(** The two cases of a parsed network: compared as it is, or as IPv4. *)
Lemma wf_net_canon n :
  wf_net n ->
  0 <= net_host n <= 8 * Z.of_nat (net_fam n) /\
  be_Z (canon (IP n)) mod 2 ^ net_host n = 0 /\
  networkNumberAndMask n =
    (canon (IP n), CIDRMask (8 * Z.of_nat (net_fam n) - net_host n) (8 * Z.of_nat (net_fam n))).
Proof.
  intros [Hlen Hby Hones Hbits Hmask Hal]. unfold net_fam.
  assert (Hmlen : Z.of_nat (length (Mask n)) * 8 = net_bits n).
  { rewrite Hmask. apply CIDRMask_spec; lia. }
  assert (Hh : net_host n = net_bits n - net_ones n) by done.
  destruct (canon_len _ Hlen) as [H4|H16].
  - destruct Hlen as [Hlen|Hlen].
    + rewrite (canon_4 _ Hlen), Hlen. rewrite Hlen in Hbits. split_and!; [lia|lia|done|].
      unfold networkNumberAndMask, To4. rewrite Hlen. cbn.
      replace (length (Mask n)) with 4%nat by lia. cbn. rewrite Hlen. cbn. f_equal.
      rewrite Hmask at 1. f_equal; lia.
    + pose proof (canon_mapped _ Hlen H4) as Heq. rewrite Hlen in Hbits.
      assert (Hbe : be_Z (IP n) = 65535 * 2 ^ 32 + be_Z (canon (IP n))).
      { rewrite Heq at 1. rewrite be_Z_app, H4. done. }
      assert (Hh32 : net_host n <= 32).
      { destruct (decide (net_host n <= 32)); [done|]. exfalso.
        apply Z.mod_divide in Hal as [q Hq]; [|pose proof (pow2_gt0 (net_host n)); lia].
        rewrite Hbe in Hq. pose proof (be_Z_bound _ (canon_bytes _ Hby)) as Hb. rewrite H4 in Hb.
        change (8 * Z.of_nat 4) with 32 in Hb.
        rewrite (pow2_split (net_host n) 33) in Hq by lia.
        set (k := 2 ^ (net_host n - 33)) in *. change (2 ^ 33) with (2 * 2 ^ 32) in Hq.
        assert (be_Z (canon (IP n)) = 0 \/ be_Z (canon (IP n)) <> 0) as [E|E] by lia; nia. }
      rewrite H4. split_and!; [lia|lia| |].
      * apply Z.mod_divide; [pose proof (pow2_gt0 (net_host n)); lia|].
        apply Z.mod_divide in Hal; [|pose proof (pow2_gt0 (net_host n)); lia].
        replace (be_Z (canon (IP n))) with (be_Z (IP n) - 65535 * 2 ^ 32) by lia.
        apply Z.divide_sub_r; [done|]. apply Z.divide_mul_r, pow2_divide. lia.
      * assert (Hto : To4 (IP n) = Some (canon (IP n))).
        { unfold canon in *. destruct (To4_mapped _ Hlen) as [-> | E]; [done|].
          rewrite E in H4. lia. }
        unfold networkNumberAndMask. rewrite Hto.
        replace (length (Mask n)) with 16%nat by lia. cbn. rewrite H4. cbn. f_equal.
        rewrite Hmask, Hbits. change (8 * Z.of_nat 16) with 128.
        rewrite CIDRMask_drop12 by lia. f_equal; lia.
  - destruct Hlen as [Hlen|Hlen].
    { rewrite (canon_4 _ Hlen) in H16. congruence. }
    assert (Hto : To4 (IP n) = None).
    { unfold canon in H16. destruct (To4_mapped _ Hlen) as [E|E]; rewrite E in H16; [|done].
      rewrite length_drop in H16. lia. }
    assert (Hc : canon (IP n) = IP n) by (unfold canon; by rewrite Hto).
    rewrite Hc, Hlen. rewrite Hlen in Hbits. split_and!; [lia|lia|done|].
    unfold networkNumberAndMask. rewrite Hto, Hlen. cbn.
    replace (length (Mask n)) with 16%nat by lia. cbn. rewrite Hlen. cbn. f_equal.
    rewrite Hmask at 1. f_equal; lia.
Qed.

^^^^^^^^^^^^^^^^

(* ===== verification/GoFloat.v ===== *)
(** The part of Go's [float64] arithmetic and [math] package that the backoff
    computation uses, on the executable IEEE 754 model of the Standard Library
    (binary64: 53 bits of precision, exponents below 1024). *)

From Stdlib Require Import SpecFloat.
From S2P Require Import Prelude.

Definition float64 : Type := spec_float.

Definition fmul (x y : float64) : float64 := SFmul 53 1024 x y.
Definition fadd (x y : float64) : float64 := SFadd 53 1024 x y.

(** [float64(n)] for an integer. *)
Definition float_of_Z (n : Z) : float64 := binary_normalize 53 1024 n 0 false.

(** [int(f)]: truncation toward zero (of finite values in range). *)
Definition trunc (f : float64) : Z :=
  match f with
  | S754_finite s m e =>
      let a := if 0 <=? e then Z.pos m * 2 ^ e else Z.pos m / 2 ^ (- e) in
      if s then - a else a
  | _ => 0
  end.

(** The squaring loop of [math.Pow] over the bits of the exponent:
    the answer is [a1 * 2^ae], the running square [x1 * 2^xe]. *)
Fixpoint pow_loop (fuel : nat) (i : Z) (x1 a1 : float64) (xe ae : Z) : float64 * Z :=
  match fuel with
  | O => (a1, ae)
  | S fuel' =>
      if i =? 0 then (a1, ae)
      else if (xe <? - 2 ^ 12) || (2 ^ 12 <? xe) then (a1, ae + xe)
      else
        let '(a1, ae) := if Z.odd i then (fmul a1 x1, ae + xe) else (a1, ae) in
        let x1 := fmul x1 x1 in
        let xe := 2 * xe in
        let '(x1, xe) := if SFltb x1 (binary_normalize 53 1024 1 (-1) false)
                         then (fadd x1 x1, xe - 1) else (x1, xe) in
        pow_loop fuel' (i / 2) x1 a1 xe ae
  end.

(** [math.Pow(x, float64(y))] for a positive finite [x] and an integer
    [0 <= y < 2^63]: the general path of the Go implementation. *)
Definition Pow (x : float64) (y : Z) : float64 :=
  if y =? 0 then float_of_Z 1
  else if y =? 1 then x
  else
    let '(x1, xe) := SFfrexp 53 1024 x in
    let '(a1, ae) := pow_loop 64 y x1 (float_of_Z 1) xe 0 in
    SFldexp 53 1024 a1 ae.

^^^^^^^^^^^^^^^^

#### YOUR OBJECTIVE:
Across all the records above, how many lines hold the word "integer"? Answer with only that number.

#### EXERCISE RESPONSE:
2